Invisalign is a well known clear aligner that marked contemporary orthodontics. However, clear orthodontic aligners still have limitations, and were found to be less accurate and less effective than fixed orthodontics12. Nevertheless, previous studies showed some advantages of Invisalign over fixed orthodontic appliances including better oral hygiene, patient comfort, esthetics, periodontal health, and reduced pain levels, treatment time and clinical time12,13,14,15,16.
Although oral health related quality of life was improved after fixed orthodontic treatment17, Invisalign was associated with better oral health related quality of life in comparison to fixed orthodontics18,19,20,21,22. This is especially evident considering better eating and chewing as well as less ulcerations and pain20,21. However, Invisalign was found to be associated with inferior oral health related quality of life regarding speech in comparison to fixed orthodontic appliances21.
Nonetheless, patients’ approval, perception, and satisfaction with oral health and treatment might not be secured even if they receive adequate dental treatment1,2,3,4,5,6,7,8. Personality attributes might underlie and explain such observation1,2,3,4,5,6,7,8.

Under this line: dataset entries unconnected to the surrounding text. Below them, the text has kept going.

Definition get_flag (mask : Z) : M bool :=
  p ← get_P; mret (truthy (Z.land p mask)).

Definition push (val : Z) : M unit :=
  sp ← get_SP;
  cpu_write (0x100 + sp) (Z.land val 0xFF);;
  sp ← get_SP;
  set_SP (Z.land (sp - 1) 0xFF).

Definition pop : M Z :=
  sp ← get_SP;
  set_SP (Z.land (sp + 1) 0xFF);;
  sp ← get_SP;
  cpu_read (0x100 + sp).

Definition fetch_byte : M Z :=
  pc ← get_PC;
  b ← cpu_read pc;
  pc ← get_PC;
  set_PC (Z.land (pc + 1) 0xFFFF);;
  mret b.

Definition fetch_word : M Z :=
  lo ← fetch_byte;
  hi ← fetch_byte;
  mret (Z.lor lo (Z.shiftl hi 8)).

Definition reset : M unit :=
  lo ← cpu_read 0xFFFC;
  hi ← cpu_read 0xFFFD;
  set_PC (Z.lor lo (Z.shiftl hi 8));;
  set_SP 0xFD;;
  set_P 0x24.

Definition update_zn (val : Z) : M unit :=
  set_flag CPU6502.FLAG_Z (Z.land val 0xFF =? 0);;
  set_flag CPU6502.FLAG_N (negb (Z.land val 0x80 =? 0)).

Definition read_addr (addr : Z) : M Z := cpu_read (Z.land addr 0xFFFF).

Definition write_addr (addr val : Z) : M unit :=
  cpu_write (Z.land addr 0xFFFF) (Z.land val 0xFF).

(** Addressing mode helpers *)

Definition am_immediate : M Z :=
  addr ← get_PC;
  set_PC (Z.land (addr + 1) 0xFFFF);;
  mret addr.

Definition am_zeropage : M Z := fetch_byte.

Definition am_zeropage_x : M Z :=
  b ← fetch_byte; x ← get_X; mret (Z.land (b + x) 0xFF).

Definition am_zeropage_y : M Z :=
  b ← fetch_byte; y ← get_Y; mret (Z.land (b + y) 0xFF).

Definition am_absolute : M Z := fetch_word.

Definition am_absolute_x : M Z :=
  base ← fetch_word; x ← get_X; mret (Z.land (base + x) 0xFFFF).

Definition am_absolute_y : M Z :=
  base ← fetch_word; y ← get_Y; mret (Z.land (base + y) 0xFFFF).

Definition am_indirect : M Z :=
  ptr ← fetch_word;
  if Z.land ptr 0xFF =? 0xFF then
    lo ← read_addr ptr;
    hi ← read_addr (Z.land ptr 0xFF00);
    mret (Z.lor (Z.shiftl hi 8) lo)
  else
    lo ← read_addr ptr;
    hi ← read_addr (ptr + 1);
    mret (Z.lor (Z.shiftl hi 8) lo).

Definition am_indirect_x : M Z :=
  b ← fetch_byte; x ← get_X;
  let zp := Z.land (b + x) 0xFF in
  lo ← read_addr zp;
  hi ← read_addr (Z.land (zp + 1) 0xFF);
  mret (Z.lor (Z.shiftl hi 8) lo).

Definition am_indirect_y : M Z :=
  zp ← fetch_byte;
  lo ← read_addr zp;
  hi ← read_addr (Z.land (zp + 1) 0xFF);
  let base := Z.lor (Z.shiftl hi 8) lo in
  y ← get_Y;
  mret (Z.land (base + y) 0xFFFF).

Definition am_relative : M Z :=
  offset ← fetch_byte;
  pc ← get_PC;
  if offset <? 0x80 then mret (Z.land (pc + offset) 0xFFFF)
  else mret (Z.land (pc + offset - 0x100) 0xFFFF).

(** ** [CPU6502.step]

    [execute opcode] is the body of [step] after the opcode fetch: the
    chain of [if opcode == ...] tests in source order, ending in the
    default fallback. Each branch returns the cycle count. *)

Definition execute (opcode : Z) : M Z :=
  (* NOP *)
  if opcode =? 0xEA then
    add_cycles 2;; mret 2
  (* LDA *)
  else if opcode =? 0xA9 then  (* immediate *)
    addr ← am_immediate; val ← read_addr addr;
    set_A val;; a ← get_A; update_zn a;; add_cycles 2;; mret 2
  else if opcode =? 0xA5 then  (* zp *)
    addr ← am_zeropage; val ← read_addr addr;
    set_A val;; a ← get_A; update_zn a;; add_cycles 3;; mret 3
  else if opcode =? 0xB5 then  (* zp,X *)
    addr ← am_zeropage_x; val ← read_addr addr;
    set_A val;; a ← get_A; update_zn a;; add_cycles 4;; mret 4
  else if opcode =? 0xAD then  (* abs *)
    addr ← am_absolute; val ← read_addr addr;
    set_A val;; a ← get_A; update_zn a;; add_cycles 4;; mret 4
  else if opcode =? 0xBD then  (* abs,X *)
    base ← fetch_word;
    x ← get_X;
    let addr := Z.land (base + x) 0xFFFF in
    val ← read_addr addr;
    set_A val;; a ← get_A; update_zn a;; add_cycles 4;; mret 4
  else if opcode =? 0xB9 then  (* abs,Y *)
    base ← fetch_word;
    y ← get_Y;
    let addr := Z.land (base + y) 0xFFFF in
    val ← read_addr addr;
    set_A val;; a ← get_A; update_zn a;; add_cycles 4;; mret 4
  else if opcode =? 0xA1 then  (* (zp,X) *)
    b ← fetch_byte; x ← get_X;
    let zp := Z.land (b + x) 0xFF in
    lo ← read_addr zp; hi ← read_addr (Z.land (zp + 1) 0xFF);
    let addr := Z.lor (Z.shiftl hi 8) lo in
    val ← read_addr addr;
    set_A val;; a ← get_A; update_zn a;; add_cycles 6;; mret 6
  else if opcode =? 0xB1 then  (* (zp),Y *)
    zp ← fetch_byte;
    lo ← read_addr zp; hi ← read_addr (Z.land (zp + 1) 0xFF);
    let base := Z.lor (Z.shiftl hi 8) lo in
    y ← get_Y;
    let addr := Z.land (base + y) 0xFFFF in
    val ← read_addr addr;
    set_A val;; a ← get_A; update_zn a;; add_cycles 5;; mret 5
  (* STA *)
  else if opcode =? 0x85 then  (* zp *)
    addr ← am_zeropage;
    a ← get_A; write_addr addr a;; add_cycles 3;; mret 3
  else if opcode =? 0x8D then  (* abs *)
    addr ← am_absolute;
    a ← get_A; write_addr addr a;; add_cycles 4;; mret 4
  else if opcode =? 0x95 then  (* zp,X *)
    addr ← am_zeropage_x;
    a ← get_A; write_addr addr a;; add_cycles 4;; mret 4
  else if opcode =? 0x9D then  (* abs,X *)
    base ← fetch_word; x ← get_X;
    let addr := Z.land (base + x) 0xFFFF in
    a ← get_A; write_addr addr a;; add_cycles 5;; mret 5
  else if opcode =? 0x99 then  (* abs,Y *)
    base ← fetch_word; y ← get_Y;
    let addr := Z.land (base + y) 0xFFFF in
    a ← get_A; write_addr addr a;; add_cycles 5;; mret 5
  else if opcode =? 0x81 then  (* (zp,X) *)
    b ← fetch_byte; x ← get_X;
    let zp := Z.land (b + x) 0xFF in
    lo ← read_addr zp; hi ← read_addr (Z.land (zp + 1) 0xFF);
    let addr := Z.lor (Z.shiftl hi 8) lo in
    a ← get_A; write_addr addr a;; add_cycles 6;; mret 6
  else if opcode =? 0x91 then  (* (zp),Y *)
    zp ← fetch_byte;
    lo ← read_addr zp; hi ← read_addr (Z.land (zp + 1) 0xFF);
    let base := Z.lor (Z.shiftl hi 8) lo in
    y ← get_Y;
    let addr := Z.land (base + y) 0xFFFF in
    a ← get_A; write_addr addr a;; add_cycles 6;; mret 6
  (* TAX/TAY/TXA/TYA *)
  else if opcode =? 0xAA then
    a ← get_A; set_X a;; x ← get_X; update_zn x;; add_cycles 2;; mret 2
  else if opcode =? 0xA8 then
    a ← get_A; set_Y a;; y ← get_Y; update_zn y;; add_cycles 2;; mret 2
  else if opcode =? 0x8A then
    x ← get_X; set_A x;; a ← get_A; update_zn a;; add_cycles 2;; mret 2
  else if opcode =? 0x98 then
    y ← get_Y; set_A y;; a ← get_A; update_zn a;; add_cycles 2;; mret 2
  (* INX/INY/DEX/DEY *)
  else if opcode =? 0xE8 then
    x ← get_X; set_X (Z.land (x + 1) 0xFF);;
    x ← get_X; update_zn x;; add_cycles 2;; mret 2
  else if opcode =? 0xC8 then
    y ← get_Y; set_Y (Z.land (y + 1) 0xFF);;
    y ← get_Y; update_zn y;; add_cycles 2;; mret 2
  else if opcode =? 0xCA then
    x ← get_X; set_X (Z.land (x - 1) 0xFF);;
    x ← get_X; update_zn x;; add_cycles 2;; mret 2
  else if opcode =? 0x88 then
    y ← get_Y; set_Y (Z.land (y - 1) 0xFF);;
    y ← get_Y; update_zn y;; add_cycles 2;; mret 2
  (* ADC (immediate and zp) *)
  else if opcode =? 0x69 then
    val ← fetch_byte;
    c ← get_flag CPU6502.FLAG_C;
    let carry := if (c : bool) then 1 else 0 in
    a ← get_A;
    let res := a + val + carry in
    set_flag CPU6502.FLAG_C (0xFF <? res);;
    a ← get_A;
    set_flag CPU6502.FLAG_V
      (negb (Z.land (Z.land (Z.lnot (Z.lxor a val)) (Z.lxor a res)) 0x80 =? 0));;
    set_A (Z.land res 0xFF);;
    a ← get_A; update_zn a;; add_cycles 2;; mret 2
  else if opcode =? 0x65 then
    addr ← am_zeropage; val ← read_addr addr;
    c ← get_flag CPU6502.FLAG_C;
    let carry := if (c : bool) then 1 else 0 in
    a ← get_A;
    let res := a + val + carry in
    set_flag CPU6502.FLAG_C (0xFF <? res);;
    a ← get_A;
    set_flag CPU6502.FLAG_V
      (negb (Z.land (Z.land (Z.lnot (Z.lxor a val)) (Z.lxor a res)) 0x80 =? 0));;
    set_A (Z.land res 0xFF);;
    a ← get_A; update_zn a;; add_cycles 3;; mret 3
  (* (Other ADC addressing modes and SBC are not in the source.) *)
  (* Branches *)
  else if opcode =? 0xD0 then  (* BNE *)
    addr ← am_relative;
    z ← get_flag CPU6502.FLAG_Z;
    if negb z then set_PC addr;; add_cycles 3;; mret 3
    else add_cycles 2;; mret 2
  else if opcode =? 0xF0 then  (* BEQ *)
    addr ← am_relative;
    z ← get_flag CPU6502.FLAG_Z;
    if (z : bool) then set_PC addr;; add_cycles 3;; mret 3
    else add_cycles 2;; mret 2
  else if opcode =? 0x90 then  (* BCC *)
    addr ← am_relative;
    c ← get_flag CPU6502.FLAG_C;
    if negb c then set_PC addr;; add_cycles 3;; mret 3
    else add_cycles 2;; mret 2
  else if opcode =? 0xB0 then  (* BCS *)
    addr ← am_relative;
    c ← get_flag CPU6502.FLAG_C;
    if (c : bool) then set_PC addr;; add_cycles 3;; mret 3
    else add_cycles 2;; mret 2
  (* JMP absolute / indirect *)
  else if opcode =? 0x4C then
    addr ← fetch_word;
    set_PC addr;; add_cycles 3;; mret 3
  else if opcode =? 0x6C then
    ptr ← fetch_word;
    '(lo, hi) ← (if Z.land ptr 0xFF =? 0xFF then
                   lo ← read_addr ptr; hi ← read_addr (Z.land ptr 0xFF00);
                   mret (lo, hi)
                 else
                   lo ← read_addr ptr; hi ← read_addr (ptr + 1);
                   mret (lo, hi));
    set_PC (Z.lor (Z.shiftl hi 8) lo);; add_cycles 5;; mret 5
  (* JSR / RTS *)
  else if opcode =? 0x20 then  (* JSR absolute *)
    addr ← fetch_word;
    pc ← get_PC;
    let ret := Z.land (pc - 1) 0xFFFF in
    push (Z.land (Z.shiftr ret 8) 0xFF);; push (Z.land ret 0xFF);;
    set_PC addr;; add_cycles 6;; mret 6
  else if opcode =? 0x60 then  (* RTS *)
    lo ← pop; hi ← pop;
    set_PC (Z.lor (Z.shiftl hi 8) lo + 1);;
    add_cycles 6;; mret 6
  (* BRK *)
  else if opcode =? 0x00 then
    fetch_byte;;  (* padding *)
    ret ← get_PC;
    push (Z.land (Z.shiftr ret 8) 0xFF);; push (Z.land ret 0xFF);;
    p ← get_P;
    push (Z.lor p 0x10);;  (* push with B set *)
    set_flag CPU6502.FLAG_I true;;
    lo ← read_addr 0xFFFE; hi ← read_addr 0xFFFF;
    set_PC (Z.lor (Z.shiftl hi 8) lo);;
    add_cycles 7;; mret 7
  (* RTI *)
  else if opcode =? 0x40 then
    p ← pop;
    set_P (Z.land (Z.land p (Z.lnot 0x10)) 0xFF);;
    lo ← pop; hi ← pop;
    set_PC (Z.lor (Z.shiftl hi 8) lo);;
    add_cycles 6;; mret 6
  (* CLC/SEC/CLI/SEI *)
  else if opcode =? 0x18 then
    set_flag CPU6502.FLAG_C false;; add_cycles 2;; mret 2
  else if opcode =? 0x38 then
    set_flag CPU6502.FLAG_C true;; add_cycles 2;; mret 2
  else if opcode =? 0x58 then
    set_flag CPU6502.FLAG_I false;; add_cycles 2;; mret 2
  else if opcode =? 0x78 then
    set_flag CPU6502.FLAG_I true;; add_cycles 2;; mret 2
  (* PHA/PLA *)
  else if opcode =? 0x48 then
    a ← get_A; push a;; add_cycles 3;; mret 3
  else if opcode =? 0x68 then
    v ← pop; set_A v;; a ← get_A; update_zn a;; add_cycles 4;; mret 4
  (* Default fallback: treat as NOP *)
  else
    add_cycles 2;; mret 2.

Some relationships between personality, oral health impacts, and dental satisfaction were previously established following other treatments or various dental managements and situations1,2,3,4,5,6,7,8,9,10,11. Nevertheless, studies on oral health impacts following Invisalign orthodontic treatment are scarce. In addition, no previous investigations evaluated the correlation between personality attributes and oral health impacts of Invisalign orthodontic treatment. Taking this into consideration, it is worth investigating these aspects in an attempt to provide more evidence concerning best treatment in this regard as well as to uncover the relationships between personality and oral health impacts that associate Invisalign orthodontic treatment.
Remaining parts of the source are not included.